Danielle Magno grew up in a Boston suburb with a large community of Italian immigrants, her parents among them. “Food,” she says, “was the priority in my family — like, okay, we’ve just had lunch, now what’s for dinner?” She got her first restaurant job as a teenager, went to culinary school, then worked in kitchens for a decade, including one where she met her husband and fellow cook, Darius Salko. Eventually, they decided to take a break from the restaurant grind, and so they spent a couple of months working on farms in Italy.
In 2017, after moving to Brunswick to be near Salko’s mom and brother, the couple decided to start their own farm, Senza Scarpe (Italian for “without shoes”). It’s a small operation — one greenhouse, a patch of field, and pens for chickens and rabbits, on a little more than two acres. Salko, who grew up on a hobby farm in Pennsylvania, also has a construction business that eats up much of his time. “Maybe one day I’ll get to where I take construction jobs just for fun and this is what I do,” he says, “but right now it’s the other way around.” That leaves Magno to do lots of the planting, tending, and harvesting, while also keeping an eye on their two young children. And she manages to find time for baking — cookies, cakes, pies, and focaccias.

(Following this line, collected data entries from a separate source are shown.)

Lemma header_fields r y : record_ok r →
  let buf := record_header r ++ y in
  rd buf 0 8 = w_lsn r ∧ rd buf 8 8 = w_prev_lsn r ∧ rd buf 16 8 = w_mini_txn_id r ∧
  buf !! 24%nat = Some (w_rec_type r) ∧ rd buf 27 4 = w_page_id r ∧ rd buf 31 2 = w_slot r ∧
  rd buf 33 4 = zlen (w_redo r) ∧ rd buf 37 4 = zlen (w_undo r).
Proof.
  intros []. cbv zeta. pose proof (zlen_nonneg (w_redo r)). pose proof (zlen_nonneg (w_undo r)).
  unfold record_header. rewrite <- !app_assoc.
  split_and!; [rd_field 8%nat; lia|rd_field 8%nat; lia|rd_field 8%nat; lia| |rd_field 4%nat; lia|
    rd_field 2%nat; lia| |].
  - rewrite 3!lookup_app_r; [|unfold u64_to_le; rewrite ?length_le_bytes; lia..].
    unfold u64_to_le. rewrite !length_le_bytes. done.
  - rewrite (u32_small (zlen (w_redo r))) by lia. rd_field 4%nat; lia.
  - rewrite (u32_small (zlen (w_undo r))) by lia. rd_field 4%nat; lia.
Qed.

Hand pies and cookies $3, focaccia $10–$12, cakes $12, pies $15.
Senza Scarpe baked goods, produce, meats, and eggs are available at the Brunswick-Topsham Land Trust Farmers’ Market, open Saturday mornings outside Flight Deck Brewing (11 Atlantic Ave., Brunswick). Pre-order — and sign up for weekly updates — by emailing [email protected]
The farm sells meats to local restaurants, including Brunswick’s Taverna Khione and Enoteca Athena, where Senza Scarpe rabbit makes appearances on the menus.
Not all focaccias are created equal. Some are thicker, some denser, some drier, some crunchier. Magno’s focaccia is the paragon of focaccias. Typical recipes, start to finish, take a few hours, but her process takes more than 24 hours, because she starts by leaving yeast, flour, and water to interact overnight. The result is a bubbly froth of leavening, which, coupled with baking at close to 500 degrees, turns the inside of the bread into a gossamer matrix of dough and air and creates a contrastingly crunchy edge. “It’s reminiscent for me,” Magno says, “of the kind of pizza I had as a kid, Sicilian-style, with a thick, fluffy crust.”
And much like a pizza, her focaccia is loaded with toppings: tomato and mozzarella, pesto and olive, roasted vegetables, wilted greens with garlic and Winter Hill Farm blue cheese — whatever’s in season and can be plucked from Salko and Magno’s farm or a nearby one. The lineup of produce — greens, tomatoes, herbs, peppers, eggplant, cucumbers — changes a bit from year to year, and whatever Magno doesn’t cook with, they sell at the Brunswick-Topsham Land Trust Farmers’ Market, along with the eggs, chicken, rabbit, and baked goods.
Last year, Magno turned baking into a year-round venture, selling directly from the farm during the off-season. Without fresh ingredients for focaccia in the winter, she used vegetables she’d frozen earlier in the year, plus tomato sauce and pesto she’d made with Senza Scarpe’s tomatoes, basil, and greens. The contents of her hand pies, whole pies, and cakes vary with the seasons, making her big chocolate-chip cookies the one constant. For those, Magno chisels chips from 11-pound blocks of Belgian chocolate and lets the vanilla-accented dough chill in the fridge for two days before baking, melding all the flavors.
She and Salko have ideas about adding a commercial kitchen, hosting farm dinners, maybe renting nearby fields where they could raise other animals. For now, though, they’re focused on how best to utilize the space they have. “We’re still just figuring things out,” Magno says. “But I love baking, and I’ll never want to stop that.”